══ Materials provided
(* ===== verification/Metrics.v ===== *)
(** * Backtest metrics ([internal/backtest/metrics.go] and the [calculate...]
    functions of engine.go)

    What a run reports about its trades and its equity curve.  A day key
    (["2006-01-02"] of a UTC time) is the instant the day starts, in the same order
    as the strings; [math.Pow] is a parameter. *)
From Stdlib Require Import ZArith Lia Bool Floats.
From stdpp Require Import sorting.
From coqutil Require Import RecordSettersUsingExistingGetters.
From S2P Require Import Prelude Float64 FloatRound FloatLaws Price Sizing StopLoss Fills PoolSim Timeline Trade Engine EngineLaws.
Local Open Scope float_scope.
Local Open Scope go_scope.

Definition minTradesForMetrics : Z := 5.
Definition minTradesForReliable : Z := 20.

(** ** Trades *)
Definition isWin (t : Trade) : bool := TPnL t >? 0.
Definition countIf {A} (p : A -> bool) (l : list A) : Z := Z.of_nat (length (List.filter p l)).

(** Breakeven trades count as losses. *)
Definition countWinsLosses (trades : list Trade) : Z * Z :=
  (countIf isWin trades, countIf (fun t => negb (isWin t)) trades).

Definition ratePct (count total : Z) : float64 := of_Z count / of_Z total * 100.

Definition calculateWinRate (trades : list Trade) : float64 :=
  match trades with [] => 0 | _ => ratePct (countIf isWin trades) (Z.of_nat (length trades)) end.

Definition calculateAdverseSelectionRate (trades : list Trade) : float64 :=
  match trades with [] => 0 | _ => ratePct (countIf TAdverseSelection trades) (Z.of_nat (length trades)) end.

(** Gross profit and gross loss. *)
Definition gross (trades : list Trade) : float64 * float64 :=
  fold_left (fun wl t => if isWin t then (wl.1 + TPnL t, wl.2) else (wl.1, wl.2 + - TPnL t)) trades (0, 0).

Definition calculateProfitFactor (trades : list Trade) : float64 :=
  match trades with
  | [] => 0
  | _ =>
      let '(grossWin, grossLoss) := gross trades in
      if grossLoss =? 0 then (if grossWin >? 0 then 999.0 else 0)
      else if math.IsNaN grossWin || math.IsNaN grossLoss || math.IsInf grossWin 0 || math.IsInf grossLoss 0 then 0
      else grossWin / grossLoss
  end.

(** The metric registry's version, with infinities. *)
Definition computeProfitFactor (trades : list Trade) : float64 :=
  let '(grossProfit, grossLoss) := gross trades in
  if grossLoss =? 0 then (if grossProfit >? 0 then infinity else 0)
  else let pf := grossProfit / grossLoss in if pf >? 100 then infinity else pf.

Definition calculateAvgWinLoss (trades : list Trade) : float64 * float64 :=
  let '(wins, losses) := gross trades in
  let '(winCount, lossCount) := countWinsLosses trades in
  (if Z.ltb 0 winCount then wins / of_Z winCount else 0,
   if Z.ltb 0 lossCount then losses / of_Z lossCount else 0).

(** *** Long and short trades *)
Record SideStats := mkSide {
  SdTrades : Z; SdWins : Z; SdGrossPnL : float64; SdLoss : float64; SdMAE : float64; SdMFE : float64
}.

Definition unusable (x : float64) : bool := math.IsNaN x || math.IsInf x 0.

Definition addSide (s : SideStats) (t : Trade) : SideStats :=
  mkSide (SdTrades s + 1) (if isWin t then SdWins s + 1 else SdWins s)%Z (SdGrossPnL s + TPnL t)
    (if isWin t then SdLoss s else SdLoss s + - TPnL t) (SdMAE s + TMAE t) (SdMFE s + TMFE t).

Definition sideStats (long : bool) (trades : list Trade) : SideStats :=
  fold_left (fun s t =>
    if unusable (TPnL t) || unusable (TMAE t) || unusable (TMFE t) then s
    else if Bool.eqb (bool_decide (TSide t = "BUY"%string)) long then addSide s t else s)
    trades (mkSide 0 0 0 0 0 0).

(** Win rate, average PnL, average excursions, profit factor. *)
Definition sideSummary (s : SideStats) : float64 * float64 * float64 * float64 * float64 :=
  let n := of_Z (SdTrades s) in
  let pf := if SdLoss s >? 0 then (SdGrossPnL s + SdLoss s) / SdLoss s
            else if SdGrossPnL s >? 0 then 999.0 else 0 in
  if Z.ltb 0 (SdTrades s)
  then (ratePct (SdWins s) (SdTrades s), SdGrossPnL s / n, SdMAE s / n, SdMFE s / n, pf)
  else (0, 0, 0, 0, pf).

Definition directionalBias (trades : list Trade) : float64 :=
  let l := SdGrossPnL (sideStats true trades) in
  let s := SdGrossPnL (sideStats false trades) in
  let total := math.Abs l + math.Abs s in
  if total >? 0 then (l - s) / total else 0.

(** *** Regimes *)
Record RegimeStat := mkRegimeStat {
  RsRegime : Z; RsLabel : string; RsNumTrades : Z; RsWinRate : float64; RsTotalReturn : float64
}.

Definition regimeLabel (r : Z) : string :=
  match r with
  | 0%Z => "Calm" | 1%Z => "Trending" | 2%Z => "High Vol" | 3%Z => "Crisis" | _ => ""
  end%string.

(** The regimes of the trades, once each; the code collects them in a map and sorts. *)
Definition regimesOf (trades : list Trade) : list Z :=
  fold_left (fun acc t => if bool_decide (THMMRegime t ∈ acc) then acc else acc ++ [THMMRegime t]) trades [].

Definition regimeStat (trades : list Trade) (r : Z) : RegimeStat :=
  let own := List.filter (fun t => Z.eqb (THMMRegime t) r) trades in
  let n := Z.of_nat (length own) in
  mkRegimeStat r (regimeLabel r) n (ratePct (countIf isWin own) n)
    (fold_left (fun s t => s + TPnL t) own 0 / of_Z n).

Definition calculateRegimeStats `{SortSlice} (trades : list Trade) : list RegimeStat :=
  sortSlice (fun a b => Z.ltb (RsRegime a) (RsRegime b)) (map (regimeStat trades) (regimesOf trades)).

(** *** Periods *)
Record PeriodStat := mkPeriod {
  NetPnL : float64; PsNumTrades : Z; PsWinRate : float64; GrossProfit : float64; GrossLoss : float64;
  PsCommission : float64; BrokerFees : float64
}.

Definition addToPeriod (ps : PeriodStat) (t : Trade) : PeriodStat :=
  let n := (PsNumTrades ps + 1)%Z in
  mkPeriod (NetPnL ps + TPnL t) n
    (if isWin t then (PsWinRate ps * of_Z (n - 1) + 100.0) / of_Z n
     else PsWinRate ps * of_Z (n - 1) / of_Z n)
    (if isWin t then GrossProfit ps + TPnL t else GrossProfit ps)
    (if TPnL t <? 0 then GrossLoss ps + - TPnL t else GrossLoss ps)
    (PsCommission ps + Float64 (TEntryPrice t) * TQuantity t * 0.005 / 10000.0 * 2)
    (BrokerFees ps + TBrokerFee t).

(** ** The equity curve *)
Definition drawdownAt (peak value : float64) : float64 := (peak - value) / peak * 100.

Definition drawdownStep (pm : float64 * float64) (p : EquityPoint) : float64 * float64 :=
  let peak := if EqValue p >? pm.1 then EqValue p else pm.1 in
  let dd := drawdownAt peak (EqValue p) in
  (peak, if dd >? pm.2 then dd else pm.2).

Definition calculateMaxDrawdown (equity : list EquityPoint) : float64 :=
  (fold_left drawdownStep equity (0, 0)).2.

(** The registry's version starts from the first point instead of 0. *)
Definition computeMaxDrawdown (equity : list EquityPoint) : float64 :=
  match equity with
  | [] => 0
  | p :: _ => (fold_left drawdownStep equity (EqValue p, 0)).2
  end.

(** Peak, current duration, longest duration, whether in a drawdown. *)
Definition durationStep (s : float64 * nat * nat * bool) (p : EquityPoint) : float64 * nat * nat * bool :=
  let '(peak, cur, mx, inDrawdown) := s in
  if EqValue p >=? peak then
    if (inDrawdown : bool) then (EqValue p, 0%nat, if Nat.ltb mx cur then cur else mx, false)
    else (EqValue p, cur, mx, false)
  else (peak, S cur, mx, true).

Definition calculateMaxDrawdownDuration (equity : list EquityPoint) : nat :=
  let '(_, cur, mx, _) := fold_left durationStep equity (0, 0%nat, 0%nat, false) in
  if Nat.ltb mx cur then cur else mx.

(** *** Daily closes: the last value of each day, days in order of appearance *)
Definition dayStep (d : list Z * gmap Z float64) (p : EquityPoint) : list Z * gmap Z float64 :=
  let key := truncateDay (EqTime p) in
  (match d.2 !! key with Some _ => d.1 | None => d.1 ++ [key] end, <[key := EqValue p]> d.2).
════
In the material above, find every line with the word "version" and show it.

(** The metric registry's version, with infinities. *)
(** The registry's version starts from the first point instead of 0. *)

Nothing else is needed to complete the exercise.